:: Dataset records ::

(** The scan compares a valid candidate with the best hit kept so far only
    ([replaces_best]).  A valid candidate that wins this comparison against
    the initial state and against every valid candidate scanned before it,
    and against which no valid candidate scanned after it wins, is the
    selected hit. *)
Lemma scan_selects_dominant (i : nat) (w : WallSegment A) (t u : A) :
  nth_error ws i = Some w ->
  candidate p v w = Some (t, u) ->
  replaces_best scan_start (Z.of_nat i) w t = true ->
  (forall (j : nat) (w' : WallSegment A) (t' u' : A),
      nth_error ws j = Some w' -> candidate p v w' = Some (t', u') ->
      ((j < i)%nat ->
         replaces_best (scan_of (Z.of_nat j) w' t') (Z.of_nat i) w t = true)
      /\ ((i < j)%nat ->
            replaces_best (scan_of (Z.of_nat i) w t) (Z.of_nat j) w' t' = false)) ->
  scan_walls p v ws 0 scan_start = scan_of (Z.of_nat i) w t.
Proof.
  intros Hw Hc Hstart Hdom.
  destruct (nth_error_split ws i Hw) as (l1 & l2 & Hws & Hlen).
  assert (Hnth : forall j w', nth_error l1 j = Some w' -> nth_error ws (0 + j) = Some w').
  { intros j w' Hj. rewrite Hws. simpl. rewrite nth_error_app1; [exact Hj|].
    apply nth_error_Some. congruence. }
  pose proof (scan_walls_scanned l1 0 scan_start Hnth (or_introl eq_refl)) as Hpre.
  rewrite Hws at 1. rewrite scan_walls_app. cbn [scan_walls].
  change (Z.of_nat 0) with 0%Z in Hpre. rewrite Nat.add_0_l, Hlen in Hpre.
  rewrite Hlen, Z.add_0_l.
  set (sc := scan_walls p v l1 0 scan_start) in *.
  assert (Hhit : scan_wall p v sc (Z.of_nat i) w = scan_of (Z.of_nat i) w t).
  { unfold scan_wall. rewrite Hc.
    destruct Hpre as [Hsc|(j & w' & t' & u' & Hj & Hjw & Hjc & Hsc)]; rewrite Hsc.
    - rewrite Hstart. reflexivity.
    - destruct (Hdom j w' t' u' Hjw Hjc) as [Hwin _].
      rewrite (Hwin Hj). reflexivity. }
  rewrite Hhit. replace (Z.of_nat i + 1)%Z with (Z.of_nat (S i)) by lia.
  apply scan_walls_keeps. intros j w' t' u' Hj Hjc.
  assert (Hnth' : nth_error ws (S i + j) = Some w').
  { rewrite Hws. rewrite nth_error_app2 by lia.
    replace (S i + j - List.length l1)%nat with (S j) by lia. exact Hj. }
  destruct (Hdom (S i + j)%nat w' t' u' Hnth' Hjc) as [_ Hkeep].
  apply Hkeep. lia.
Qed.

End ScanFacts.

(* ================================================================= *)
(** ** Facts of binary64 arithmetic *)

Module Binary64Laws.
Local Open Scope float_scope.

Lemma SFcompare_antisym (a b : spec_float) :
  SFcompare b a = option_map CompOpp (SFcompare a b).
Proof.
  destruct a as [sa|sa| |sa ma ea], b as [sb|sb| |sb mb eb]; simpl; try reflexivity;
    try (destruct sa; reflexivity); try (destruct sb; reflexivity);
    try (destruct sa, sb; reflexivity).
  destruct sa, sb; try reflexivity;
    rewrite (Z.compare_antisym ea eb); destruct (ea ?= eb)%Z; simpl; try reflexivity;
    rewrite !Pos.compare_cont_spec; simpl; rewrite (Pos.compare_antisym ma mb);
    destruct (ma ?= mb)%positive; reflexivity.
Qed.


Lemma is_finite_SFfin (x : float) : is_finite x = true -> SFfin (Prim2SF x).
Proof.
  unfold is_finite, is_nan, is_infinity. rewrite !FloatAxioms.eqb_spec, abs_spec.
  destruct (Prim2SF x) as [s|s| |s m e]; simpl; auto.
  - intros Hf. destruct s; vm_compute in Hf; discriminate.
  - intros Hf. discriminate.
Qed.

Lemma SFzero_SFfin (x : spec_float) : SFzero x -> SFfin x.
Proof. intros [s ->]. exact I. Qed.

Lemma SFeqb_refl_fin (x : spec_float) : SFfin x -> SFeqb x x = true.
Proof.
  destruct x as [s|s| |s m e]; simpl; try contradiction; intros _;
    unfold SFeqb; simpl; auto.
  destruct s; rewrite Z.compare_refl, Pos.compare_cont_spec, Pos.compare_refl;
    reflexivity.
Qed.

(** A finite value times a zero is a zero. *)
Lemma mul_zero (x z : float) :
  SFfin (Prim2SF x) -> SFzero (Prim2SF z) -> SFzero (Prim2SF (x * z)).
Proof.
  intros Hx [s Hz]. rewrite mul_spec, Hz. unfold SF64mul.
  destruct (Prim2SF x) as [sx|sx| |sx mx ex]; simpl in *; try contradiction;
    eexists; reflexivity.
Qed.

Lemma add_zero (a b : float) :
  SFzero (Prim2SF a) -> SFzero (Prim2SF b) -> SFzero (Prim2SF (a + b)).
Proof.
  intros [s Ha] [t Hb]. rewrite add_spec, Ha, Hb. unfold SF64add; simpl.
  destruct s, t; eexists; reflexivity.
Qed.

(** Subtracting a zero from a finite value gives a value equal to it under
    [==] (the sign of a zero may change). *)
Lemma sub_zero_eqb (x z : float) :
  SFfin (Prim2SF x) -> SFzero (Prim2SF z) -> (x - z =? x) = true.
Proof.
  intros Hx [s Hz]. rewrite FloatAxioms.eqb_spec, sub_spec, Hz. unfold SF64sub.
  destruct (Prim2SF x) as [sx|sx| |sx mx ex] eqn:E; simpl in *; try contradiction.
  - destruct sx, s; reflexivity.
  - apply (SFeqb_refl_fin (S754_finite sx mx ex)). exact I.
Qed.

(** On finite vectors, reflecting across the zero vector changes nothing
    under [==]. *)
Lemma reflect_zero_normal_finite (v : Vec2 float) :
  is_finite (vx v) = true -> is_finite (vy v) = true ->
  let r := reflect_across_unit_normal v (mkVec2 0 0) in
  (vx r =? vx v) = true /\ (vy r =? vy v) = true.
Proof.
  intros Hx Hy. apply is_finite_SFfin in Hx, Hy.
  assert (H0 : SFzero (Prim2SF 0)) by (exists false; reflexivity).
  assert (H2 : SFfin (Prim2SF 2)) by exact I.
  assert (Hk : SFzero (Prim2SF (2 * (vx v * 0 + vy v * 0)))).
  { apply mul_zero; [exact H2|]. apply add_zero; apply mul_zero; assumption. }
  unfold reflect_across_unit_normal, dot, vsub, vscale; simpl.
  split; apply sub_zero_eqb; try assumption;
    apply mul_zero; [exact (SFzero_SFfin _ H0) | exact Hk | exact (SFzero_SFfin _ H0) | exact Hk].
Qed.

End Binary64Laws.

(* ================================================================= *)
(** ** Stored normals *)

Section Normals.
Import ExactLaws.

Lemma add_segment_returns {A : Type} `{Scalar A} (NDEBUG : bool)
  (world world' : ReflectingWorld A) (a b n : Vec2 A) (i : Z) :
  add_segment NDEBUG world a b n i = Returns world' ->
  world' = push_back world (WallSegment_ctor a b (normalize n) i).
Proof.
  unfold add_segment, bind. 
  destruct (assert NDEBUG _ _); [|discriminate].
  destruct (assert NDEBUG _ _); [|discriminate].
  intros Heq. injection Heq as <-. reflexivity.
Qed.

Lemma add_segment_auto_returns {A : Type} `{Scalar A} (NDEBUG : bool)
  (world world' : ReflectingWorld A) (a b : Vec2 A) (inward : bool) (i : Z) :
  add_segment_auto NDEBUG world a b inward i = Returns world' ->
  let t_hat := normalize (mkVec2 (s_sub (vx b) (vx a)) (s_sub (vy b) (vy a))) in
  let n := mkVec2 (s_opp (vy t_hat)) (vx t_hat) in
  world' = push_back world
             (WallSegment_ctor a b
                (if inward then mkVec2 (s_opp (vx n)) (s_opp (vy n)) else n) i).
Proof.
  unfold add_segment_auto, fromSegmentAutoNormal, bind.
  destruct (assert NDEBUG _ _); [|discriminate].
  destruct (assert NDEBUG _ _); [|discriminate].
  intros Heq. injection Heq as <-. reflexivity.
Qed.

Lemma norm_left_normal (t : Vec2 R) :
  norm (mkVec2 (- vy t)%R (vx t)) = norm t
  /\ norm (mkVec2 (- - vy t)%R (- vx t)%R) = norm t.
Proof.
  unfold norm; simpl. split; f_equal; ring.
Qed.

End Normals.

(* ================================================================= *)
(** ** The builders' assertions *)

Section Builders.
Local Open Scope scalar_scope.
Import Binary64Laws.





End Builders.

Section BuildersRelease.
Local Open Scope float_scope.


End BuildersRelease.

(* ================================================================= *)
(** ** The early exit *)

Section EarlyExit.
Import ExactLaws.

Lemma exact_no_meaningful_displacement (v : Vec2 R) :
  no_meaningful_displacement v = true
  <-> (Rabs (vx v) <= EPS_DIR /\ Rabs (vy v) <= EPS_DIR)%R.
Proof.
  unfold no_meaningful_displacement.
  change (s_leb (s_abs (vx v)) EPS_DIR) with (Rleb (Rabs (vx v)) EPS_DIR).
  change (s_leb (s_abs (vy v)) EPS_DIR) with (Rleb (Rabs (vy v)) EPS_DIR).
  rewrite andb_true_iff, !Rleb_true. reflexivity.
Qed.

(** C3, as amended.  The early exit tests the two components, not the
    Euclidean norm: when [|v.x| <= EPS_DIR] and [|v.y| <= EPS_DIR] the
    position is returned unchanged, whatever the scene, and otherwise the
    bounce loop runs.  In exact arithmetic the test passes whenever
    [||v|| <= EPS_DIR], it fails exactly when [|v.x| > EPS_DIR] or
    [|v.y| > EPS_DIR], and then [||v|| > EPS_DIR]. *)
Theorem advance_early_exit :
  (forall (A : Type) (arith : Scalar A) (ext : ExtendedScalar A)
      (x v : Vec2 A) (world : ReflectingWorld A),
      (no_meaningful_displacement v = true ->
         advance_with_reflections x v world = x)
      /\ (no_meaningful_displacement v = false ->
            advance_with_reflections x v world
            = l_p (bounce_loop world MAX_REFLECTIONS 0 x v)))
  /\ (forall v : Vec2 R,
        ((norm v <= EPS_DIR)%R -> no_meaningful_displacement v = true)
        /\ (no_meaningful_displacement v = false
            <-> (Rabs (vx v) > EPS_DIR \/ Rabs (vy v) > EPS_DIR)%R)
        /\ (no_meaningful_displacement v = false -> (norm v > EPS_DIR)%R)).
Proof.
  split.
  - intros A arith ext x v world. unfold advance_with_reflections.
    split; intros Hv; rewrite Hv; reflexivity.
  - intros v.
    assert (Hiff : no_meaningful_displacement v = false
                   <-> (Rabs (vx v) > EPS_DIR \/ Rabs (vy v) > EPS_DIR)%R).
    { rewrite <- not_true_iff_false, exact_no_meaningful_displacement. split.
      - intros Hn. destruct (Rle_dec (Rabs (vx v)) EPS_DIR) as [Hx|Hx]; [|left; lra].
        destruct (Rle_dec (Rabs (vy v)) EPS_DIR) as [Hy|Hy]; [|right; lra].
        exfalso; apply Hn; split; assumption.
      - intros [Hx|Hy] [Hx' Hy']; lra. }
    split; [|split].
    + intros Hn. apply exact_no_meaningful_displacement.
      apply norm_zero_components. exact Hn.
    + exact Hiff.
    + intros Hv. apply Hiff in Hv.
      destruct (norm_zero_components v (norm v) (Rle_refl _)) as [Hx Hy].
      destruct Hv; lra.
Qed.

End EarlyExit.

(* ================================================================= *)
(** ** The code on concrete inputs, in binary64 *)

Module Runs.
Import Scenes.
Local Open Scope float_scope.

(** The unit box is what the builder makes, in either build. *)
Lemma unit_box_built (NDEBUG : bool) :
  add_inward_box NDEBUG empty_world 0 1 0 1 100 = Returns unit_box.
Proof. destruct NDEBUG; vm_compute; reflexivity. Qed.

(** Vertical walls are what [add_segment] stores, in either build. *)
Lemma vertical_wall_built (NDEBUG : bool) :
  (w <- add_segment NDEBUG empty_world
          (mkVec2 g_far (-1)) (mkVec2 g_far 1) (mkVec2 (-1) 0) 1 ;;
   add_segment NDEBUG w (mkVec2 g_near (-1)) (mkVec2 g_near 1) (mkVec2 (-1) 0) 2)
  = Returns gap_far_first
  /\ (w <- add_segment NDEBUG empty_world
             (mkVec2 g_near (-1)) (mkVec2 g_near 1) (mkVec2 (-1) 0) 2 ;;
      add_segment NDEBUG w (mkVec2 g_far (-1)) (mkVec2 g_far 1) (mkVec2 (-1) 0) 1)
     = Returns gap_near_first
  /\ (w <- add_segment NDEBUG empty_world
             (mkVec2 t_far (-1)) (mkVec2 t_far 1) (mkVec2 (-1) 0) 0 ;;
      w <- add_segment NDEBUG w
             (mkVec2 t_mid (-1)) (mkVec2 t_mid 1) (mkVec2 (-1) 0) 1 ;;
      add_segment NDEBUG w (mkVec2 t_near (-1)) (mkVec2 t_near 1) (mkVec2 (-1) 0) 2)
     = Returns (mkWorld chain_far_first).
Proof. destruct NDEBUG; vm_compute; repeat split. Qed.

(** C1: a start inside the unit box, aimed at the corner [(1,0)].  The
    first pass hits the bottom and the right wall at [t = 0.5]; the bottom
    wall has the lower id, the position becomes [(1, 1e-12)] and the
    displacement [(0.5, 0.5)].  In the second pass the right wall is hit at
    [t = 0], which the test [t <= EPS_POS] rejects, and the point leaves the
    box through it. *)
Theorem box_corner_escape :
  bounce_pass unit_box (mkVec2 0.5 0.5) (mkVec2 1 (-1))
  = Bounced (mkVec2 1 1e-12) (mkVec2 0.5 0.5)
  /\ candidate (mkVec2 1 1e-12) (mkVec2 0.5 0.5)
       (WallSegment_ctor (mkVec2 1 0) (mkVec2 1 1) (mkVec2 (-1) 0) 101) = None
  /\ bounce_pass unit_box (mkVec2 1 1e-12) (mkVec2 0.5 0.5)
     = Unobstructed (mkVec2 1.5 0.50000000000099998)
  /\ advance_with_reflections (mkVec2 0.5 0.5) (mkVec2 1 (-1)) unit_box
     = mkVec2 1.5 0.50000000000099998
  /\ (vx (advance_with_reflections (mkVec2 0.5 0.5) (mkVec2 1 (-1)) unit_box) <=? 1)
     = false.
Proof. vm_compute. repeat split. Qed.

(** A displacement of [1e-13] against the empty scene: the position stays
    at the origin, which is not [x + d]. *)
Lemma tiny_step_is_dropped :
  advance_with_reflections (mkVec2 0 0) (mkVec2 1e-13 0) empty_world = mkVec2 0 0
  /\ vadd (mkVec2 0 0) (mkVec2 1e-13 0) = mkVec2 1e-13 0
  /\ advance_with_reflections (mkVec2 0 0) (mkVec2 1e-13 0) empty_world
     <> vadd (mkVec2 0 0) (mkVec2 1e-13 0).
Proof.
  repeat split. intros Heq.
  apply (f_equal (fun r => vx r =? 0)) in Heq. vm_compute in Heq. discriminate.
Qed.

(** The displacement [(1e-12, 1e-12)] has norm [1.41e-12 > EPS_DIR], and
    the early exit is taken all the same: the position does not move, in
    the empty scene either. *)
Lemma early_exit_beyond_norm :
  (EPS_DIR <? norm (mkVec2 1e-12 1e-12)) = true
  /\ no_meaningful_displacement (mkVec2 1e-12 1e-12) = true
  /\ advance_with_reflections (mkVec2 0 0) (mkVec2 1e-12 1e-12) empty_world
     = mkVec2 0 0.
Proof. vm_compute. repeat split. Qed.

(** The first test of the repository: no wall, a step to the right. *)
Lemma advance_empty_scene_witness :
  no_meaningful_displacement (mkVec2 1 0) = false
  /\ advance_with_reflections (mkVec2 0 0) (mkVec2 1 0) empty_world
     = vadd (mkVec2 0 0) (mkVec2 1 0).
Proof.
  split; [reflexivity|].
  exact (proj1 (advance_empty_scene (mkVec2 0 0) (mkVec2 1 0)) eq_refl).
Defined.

:::
:: Dataset records ::

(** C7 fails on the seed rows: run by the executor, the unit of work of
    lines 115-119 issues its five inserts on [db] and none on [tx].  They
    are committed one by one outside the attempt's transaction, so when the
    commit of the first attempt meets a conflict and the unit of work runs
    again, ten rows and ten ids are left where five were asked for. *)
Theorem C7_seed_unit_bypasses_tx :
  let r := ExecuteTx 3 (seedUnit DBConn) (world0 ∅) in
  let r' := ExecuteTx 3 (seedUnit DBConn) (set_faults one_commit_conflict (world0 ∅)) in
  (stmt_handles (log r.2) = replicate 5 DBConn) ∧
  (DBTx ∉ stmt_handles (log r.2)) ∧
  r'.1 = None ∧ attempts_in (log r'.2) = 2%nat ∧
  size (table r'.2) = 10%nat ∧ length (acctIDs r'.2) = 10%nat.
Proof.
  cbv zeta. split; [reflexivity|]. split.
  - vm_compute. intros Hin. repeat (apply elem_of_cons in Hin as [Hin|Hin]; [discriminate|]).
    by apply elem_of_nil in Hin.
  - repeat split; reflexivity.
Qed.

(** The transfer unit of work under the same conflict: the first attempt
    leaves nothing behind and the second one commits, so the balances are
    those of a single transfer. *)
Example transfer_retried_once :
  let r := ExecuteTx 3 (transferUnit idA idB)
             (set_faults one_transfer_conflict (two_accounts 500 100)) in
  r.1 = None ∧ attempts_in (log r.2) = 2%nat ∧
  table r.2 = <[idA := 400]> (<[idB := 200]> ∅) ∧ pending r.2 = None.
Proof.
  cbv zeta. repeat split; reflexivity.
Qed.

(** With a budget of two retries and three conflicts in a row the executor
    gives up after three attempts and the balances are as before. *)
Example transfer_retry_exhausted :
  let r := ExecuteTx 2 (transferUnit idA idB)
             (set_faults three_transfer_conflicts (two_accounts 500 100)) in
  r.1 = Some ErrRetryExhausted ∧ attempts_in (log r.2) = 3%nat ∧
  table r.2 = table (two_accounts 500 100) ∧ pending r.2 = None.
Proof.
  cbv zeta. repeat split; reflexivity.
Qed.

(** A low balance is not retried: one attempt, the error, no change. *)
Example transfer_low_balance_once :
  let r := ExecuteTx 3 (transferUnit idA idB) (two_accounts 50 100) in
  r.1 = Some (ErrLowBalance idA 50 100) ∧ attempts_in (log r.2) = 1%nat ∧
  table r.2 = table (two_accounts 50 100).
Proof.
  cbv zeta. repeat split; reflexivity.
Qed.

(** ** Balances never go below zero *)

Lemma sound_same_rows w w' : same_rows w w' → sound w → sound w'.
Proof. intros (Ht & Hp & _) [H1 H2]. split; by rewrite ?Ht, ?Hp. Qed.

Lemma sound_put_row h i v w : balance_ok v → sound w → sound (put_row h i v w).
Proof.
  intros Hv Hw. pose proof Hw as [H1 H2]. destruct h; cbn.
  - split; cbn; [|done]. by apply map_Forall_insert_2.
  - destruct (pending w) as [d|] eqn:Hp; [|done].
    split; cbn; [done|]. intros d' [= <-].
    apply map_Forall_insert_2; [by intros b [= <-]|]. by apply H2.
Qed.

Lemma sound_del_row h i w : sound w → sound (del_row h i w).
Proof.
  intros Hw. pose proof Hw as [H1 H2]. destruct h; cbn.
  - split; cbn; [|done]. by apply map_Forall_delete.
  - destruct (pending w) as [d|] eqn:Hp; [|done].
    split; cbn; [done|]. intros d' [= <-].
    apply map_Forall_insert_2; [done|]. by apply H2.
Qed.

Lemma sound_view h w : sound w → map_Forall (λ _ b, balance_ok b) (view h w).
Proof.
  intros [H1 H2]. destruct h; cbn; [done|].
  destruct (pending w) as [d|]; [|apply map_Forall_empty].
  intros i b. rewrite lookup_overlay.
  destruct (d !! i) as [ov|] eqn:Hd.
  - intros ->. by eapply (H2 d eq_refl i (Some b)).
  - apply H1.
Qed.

:::

_What you need to do_:
For this task, write out exactly the lines of the entries above, starting at the line with "apply scan_walls_keeps. intros" and ending at the line with "try (destruct sa;", both included, and no others.

_Answer space_:
  apply scan_walls_keeps. intros j w' t' u' Hj Hjc.
  assert (Hnth' : nth_error ws (S i + j) = Some w').
  { rewrite Hws. rewrite nth_error_app2 by lia.
    replace (S i + j - List.length l1)%nat with (S j) by lia. exact Hj. }
  destruct (Hdom (S i + j)%nat w' t' u' Hnth' Hjc) as [_ Hkeep].
  apply Hkeep. lia.
Qed.

End ScanFacts.

(* ================================================================= *)
(** ** Facts of binary64 arithmetic *)

Module Binary64Laws.
Local Open Scope float_scope.

Lemma SFcompare_antisym (a b : spec_float) :
  SFcompare b a = option_map CompOpp (SFcompare a b).
Proof.
  destruct a as [sa|sa| |sa ma ea], b as [sb|sb| |sb mb eb]; simpl; try reflexivity;
    try (destruct sa; reflexivity); try (destruct sb; reflexivity);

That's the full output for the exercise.